◆ Problem description ◆
In the listing below, locate the line containing "Ship and Port"; reproduce that line and all lines that follow it, unchanged.

◆ Data for processing ◆
(** The catalog, in declaration order. *)
Definition sofEvents : list SofEvent := [
  mkEvent "vessel_arrived_opl" ARRIVAL_PORT_ENTRY
    "Vessel arrived at port limits (OPL)"
    (Some "Vessel reaches the designated port limits area")
    true None (Some true);
  mkEvent "vessel_arrived_anchorage" ARRIVAL_PORT_ENTRY
    "Anchored"
    (Some "Vessel reaches and secures at the designated anchorage area")
    true None (Some true);
  mkEvent "pilot_onboard_arrival" ARRIVAL_PORT_ENTRY
    "Pilot onboard (arrival)"
    (Some "Harbor pilot boards the vessel to assist with port navigation")
    true None None;
  mkEvent "tugs_made_fast_arrival" ARRIVAL_PORT_ENTRY
    "Tugs made fast (arrival)"
    (Some "Tugboats are secured to the vessel to assist with berthing")
    true None None;
  mkEvent "vessel_alongside_berthed" ARRIVAL_PORT_ENTRY
    "Berthed"
    (Some "Vessel is positioned alongside the designated berth")
    true None (Some true);
  mkEvent "first_line_ashore" ARRIVAL_PORT_ENTRY
    "First line ashore"
    (Some "First mooring line is secured to the shore")
    true None None;
  mkEvent "all_fast" ARRIVAL_PORT_ENTRY
    "All fast (mooring complete)"
    (Some "All mooring lines are secured and vessel is fully moored")
    true None None;
  mkEvent "gangway_secured" ARRIVAL_PORT_ENTRY
    "Gangway secured"
    (Some "Ship's gangway is lowered and secured for personnel access")
    true None None;
  mkEvent "free_pratique_granted" ARRIVAL_PORT_ENTRY
    "Free pratique granted"
    (Some "Health clearance granted allowing ship to interact with the port")
    true None None;
  mkEvent "immigration_clearance_completed" ARRIVAL_PORT_ENTRY
    "Immigration clearance completed"
    (Some "Immigration authorities have completed crew verification")
    true None None;
  mkEvent "customs_clearance_completed" ARRIVAL_PORT_ENTRY
    "Customs clearance completed"
    (Some "Customs authorities have completed cargo and vessel clearance")
    true None None;
  mkEvent "port_state_control_inspection" ARRIVAL_PORT_ENTRY
    "Port state control inspection"
    (Some "Inspection by port authorities to verify compliance with regulations")
    true (Some true) None;
  mkEvent "port_clearance_granted" ARRIVAL_PORT_ENTRY
    "Port clearance granted"
    (Some "Final clearance granted by port authorities")
    true None None;
  mkEvent "draught_survey_initial" PRE_CARGO_OPERATIONS
    "Draught survey (initial)"
    (Some "Initial measurement of vessel's draft to determine cargo quantity")
    true (Some true) None;
  mkEvent "hatch_tank_inspection" PRE_CARGO_OPERATIONS
    "Hatch/tank inspection"
    (Some "Inspection of cargo spaces before operations")
    true (Some true) None;
  mkEvent "surveyor_onboard" PRE_CARGO_OPERATIONS
    "Surveyor onboard"
    (Some "Independent cargo surveyor boards the vessel")
    true None None;
  mkEvent "sampling_start" PRE_CARGO_OPERATIONS
    "Sampling start"
    (Some "Beginning of cargo sampling process")
    true None None;
  mkEvent "sampling_completed" PRE_CARGO_OPERATIONS
    "Sampling completed"
    (Some "Completion of cargo sampling process")
    true None None;
  mkEvent "ballast_operations_start" PRE_CARGO_OPERATIONS
    "Ballast operations start"
    (Some "Beginning of ballast water operations")
    true None None;
  mkEvent "ballast_operations_stop" PRE_CARGO_OPERATIONS
    "Ballast operations stop"
    (Some "End of ballast water operations")
    true None None;
  mkEvent "hose_connection" PRE_CARGO_OPERATIONS
    "Hose connection / Loading arm connected"
    (Some "Cargo transfer equipment connected between ship and shore")
    true None None;
  mkEvent "loading_arm_crane_inspection" PRE_CARGO_OPERATIONS
    "Loading arm/crane inspection"
    (Some "Inspection of cargo transfer equipment")
    true (Some true) None;
  mkEvent "cargo_loading_started" CARGO_OPERATIONS
    "Cargo Loading"
    (Some "Beginning of cargo loading operations")
    true None None;
  mkEvent "cargo_loading_stopped" CARGO_OPERATIONS
    "Cargo loading stopped (temporary)"
    (Some "Temporary halt of cargo loading operations")
    true (Some true) None;
  mkEvent "cargo_loading_resumed" CARGO_OPERATIONS
    "Cargo loading resumed"
    (Some "Resumption of cargo loading after temporary stop")
    true None None;
  mkEvent "cargo_loading_completed" CARGO_OPERATIONS
    "Completed Loading"
    (Some "Completion of all cargo loading operations")
    true None None;
  mkEvent "cargo_discharging_started" CARGO_OPERATIONS
    "Cargo discharging started"
    (Some "Beginning of cargo discharge operations")
    true None None;
  mkEvent "cargo_discharging_stopped" CARGO_OPERATIONS
    "Cargo discharging stopped (temporary)"
    (Some "Temporary halt of cargo discharge operations")
    true (Some true) None;
  mkEvent "cargo_discharging_resumed" CARGO_OPERATIONS
    "Cargo discharging resumed"
    (Some "Resumption of cargo discharge after temporary stop")
    true None None;
  mkEvent "cargo_discharging_completed" CARGO_OPERATIONS
    "Cargo discharging completed"
    (Some "Completion of all cargo discharge operations")
    true None None;
  mkEvent "tank_cleaning_started" CARGO_OPERATIONS
    "Tank cleaning started"
    (Some "Beginning of tank cleaning operations")
    true None None;
  mkEvent "tank_cleaning_completed" CARGO_OPERATIONS
    "Tank cleaning completed"
    (Some "Completion of tank cleaning operations")
    true None None;
  mkEvent "hold_cleaning_started" CARGO_OPERATIONS
    "Hold cleaning started"
    (Some "Beginning of cargo hold cleaning operations")
    true None None;
  mkEvent "hold_cleaning_completed" CARGO_OPERATIONS
    "Hold cleaning completed"
    (Some "Completion of cargo hold cleaning operations")
    true None None;
  mkEvent "bunker_operations_started" CARGO_OPERATIONS
    "Bunker operations started"
    (Some "Beginning of vessel refueling operations")
    true None None;
  mkEvent "bunker_operations_completed" CARGO_OPERATIONS
    "Bunker operations completed"
    (Some "Completion of vessel refueling operations")
    true None None;
  mkEvent "ballasting_started" CARGO_OPERATIONS
    "Ballasting started"
    (Some "Beginning of taking on ballast water")
    true None None;
  mkEvent "ballasting_completed" CARGO_OPERATIONS
    "Ballasting completed"
    (Some "Completion of taking on ballast water")
    true None None;
  mkEvent "de_ballasting_started" CARGO_OPERATIONS
    "De-ballasting started"
    (Some "Beginning of discharging ballast water")
    true None None;
  mkEvent "de_ballasting_completed" CARGO_OPERATIONS
    "De-ballasting completed"
    (Some "Completion of discharging ballast water")
    true None None;
  mkEvent "weather_stoppage" INTERRUPTIONS_DELAYS
    "Weather stoppage (rain, fog, storm, swell)"
    (Some "Operations halted due to adverse weather conditions")
    true (Some true) None;
  mkEvent "technical_breakdown_ship" INTERRUPTIONS_DELAYS
    "Technical breakdown (ship equipment)"
    (Some "Operations halted due to vessel equipment failure")
    true (Some true) None;
  mkEvent "technical_breakdown_shore" INTERRUPTIONS_DELAYS
    "Technical breakdown (shore equipment)"
    (Some "Operations halted due to port equipment failure")
    true (Some true) None;
  mkEvent "power_failure" INTERRUPTIONS_DELAYS
    "Power failure (port or vessel)"
    (Some "Operations halted due to electrical power loss")
    true (Some true) None;
  mkEvent "strike_labor_stoppage" INTERRUPTIONS_DELAYS
    "Strike / labor stoppage"
    (Some "Operations halted due to labor action")
    true (Some true) None;
  mkEvent "holiday_stoppage" INTERRUPTIONS_DELAYS
    "Holiday stoppage"
    (Some "Operations halted due to local holiday")
    true (Some true) None;
  mkEvent "government_inspection_delay" INTERRUPTIONS_DELAYS
    "Government inspection delay"
    (Some "Operations halted for government inspection")
    true (Some true) None;
  mkEvent "waiting_cargo_availability" INTERRUPTIONS_DELAYS
    "Waiting for cargo availability"
    (Some "Delay due to cargo not being ready for loading")
    true None None;
  mkEvent "waiting_surveyor_documents" INTERRUPTIONS_DELAYS
    "Waiting for surveyor / documents"
    (Some "Delay due to pending documentation or surveyor availability")
    true None None;
  mkEvent "waiting_berth_congestion" INTERRUPTIONS_DELAYS
    "Waiting for berth (congestion)"
    (Some "Delay due to unavailability of berth")
    true None None;
  mkEvent "vessel_shifting" INTERRUPTIONS_DELAYS
    "Vessel shifting (to/from berth/anchorage)"
    (Some "Vessel relocating within port area")
    true None (Some true);
  mkEvent "port_authority_stoppage" INTERRUPTIONS_DELAYS
    "Port authority stoppage"
    (Some "Operations halted by port authority directive")
    true (Some true) None;
  mkEvent "nor_tendered" DOCUMENTATION_SURVEYS
    "Notice of Readiness (NOR) tendered"
    (Some "Formal notification that vessel is ready for cargo operations")
    true None None;
  mkEvent "nor_accepted" DOCUMENTATION_SURVEYS
    "Notice of Readiness (NOR) accepted"
    (Some "Formal acceptance of vessel's readiness for cargo operations")
    true None None;
  mkEvent "ullage_survey_start" DOCUMENTATION_SURVEYS
    "Ullage survey start"
    (Some "Beginning of tank ullage measurement")
    true None None;
  mkEvent "ullage_survey_completed" DOCUMENTATION_SURVEYS
    "Ullage survey completed"
    (Some "Completion of tank ullage measurement")
    true None None;
  mkEvent "draught_survey_final" DOCUMENTATION_SURVEYS
    "Draught survey (final)"
    (Some "Final measurement of vessel's draft to determine cargo quantity")
    true (Some true) None;
  mkEvent "cargo_tally_measurement_completed" DOCUMENTATION_SURVEYS
    "Cargo tally / measurement completed"
    (Some "Completion of cargo quantity verification")
    true None None;
  mkEvent "cargo_documents_completed" DOCUMENTATION_SURVEYS
    "Cargo documents completed"
    (Some "Completion of all cargo-related documentation")
    true None None;
  mkEvent "mates_receipt_signed" DOCUMENTATION_SURVEYS
    "Mate's Receipt signed"
    (Some "Acknowledgment of cargo received onboard")
    true None None;
  mkEvent "bill_of_lading_signed" DOCUMENTATION_SURVEYS
    "Bill of Lading signed"
    (Some "Official cargo ownership document signed")
    true None None;
  mkEvent "statement_of_facts_signed" DOCUMENTATION_SURVEYS
    "Statement of Facts signed"
    (Some "Official record of port call events signed by all parties")
    true None None;
  mkEvent "hose_arm_disconnected" DEPARTURE_PORT_EXIT
    "Hose/arm disconnected"
    (Some "Cargo transfer equipment disconnected between ship and shore")
    true None None;
  mkEvent "hatch_closing_completed" DEPARTURE_PORT_EXIT
    "Hatch closing completed"
    (Some "All cargo hatches secured for sea voyage")
    true None None;
  mkEvent "pilot_onboard_departure" DEPARTURE_PORT_EXIT
    "Pilot onboard (departure)"
    (Some "Harbor pilot boards the vessel to assist with port departure")
    true None None;
  mkEvent "tugs_made_fast_departure" DEPARTURE_PORT_EXIT
    "Tugs made fast (departure)"
    (Some "Tugboats are secured to the vessel to assist with unberthing")
    true None None;
  mkEvent "last_line_off" DEPARTURE_PORT_EXIT
    "Last line off"
    (Some "Final mooring line released from shore")
    true None None;
  mkEvent "vessel_unberthed" DEPARTURE_PORT_EXIT
    "Vessel unberthed"
    (Some "Vessel has departed from the berth")
    true None None;
  mkEvent "vessel_departed_anchorage" DEPARTURE_PORT_EXIT
    "Vessel departed anchorage"
    (Some "Vessel has left the anchorage area")
    true None None;
  mkEvent "vessel_cleared_port_limits" DEPARTURE_PORT_EXIT
    "Departed"
    (Some "Vessel has exited the port jurisdiction area")
    true None None;
  mkEvent "crew_change_start" SPECIAL_EVENTS
    "Crew change start"
    (Some "Beginning of crew rotation process")
    true None None;
  mkEvent "crew_change_completed" SPECIAL_EVENTS
    "Crew change completed"
    (Some "Completion of crew rotation process")
    true None None;
  mkEvent "medical_evacuation" SPECIAL_EVENTS
    "Medical evacuation / emergency"
    (Some "Emergency medical situation requiring evacuation or assistance")
    true (Some true) None;
  mkEvent "garbage_disposal_completed" SPECIAL_EVENTS
    "Garbage disposal completed"
    (Some "Completion of waste removal from vessel")
    true None None;
  mkEvent "sludge_discharge_completed" SPECIAL_EVENTS
    "Sludge discharge completed"
    (Some "Completion of oily waste removal from vessel")
    true None None;
  mkEvent "fresh_water_supply_start" SPECIAL_EVENTS
    "Fresh water supply start"
    (Some "Beginning of fresh water delivery to vessel")
    true None None;
  mkEvent "fresh_water_supply_completed" SPECIAL_EVENTS
    "Fresh water supply completed"
    (Some "Completion of fresh water delivery to vessel")
    true None None;
  mkEvent "stores_spare_parts_delivery" SPECIAL_EVENTS
    "Stores/spare parts delivery"
    (Some "Delivery of supplies or equipment to vessel")
    true None None;
  mkEvent "isps_security_inspection" SPECIAL_EVENTS
    "ISPS / security inspection"
    (Some "International Ship and Port Facility Security inspection")
    true (Some true) None
].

◆ Task result ◆
    (Some "International Ship and Port Facility Security inspection")
    true (Some true) None
].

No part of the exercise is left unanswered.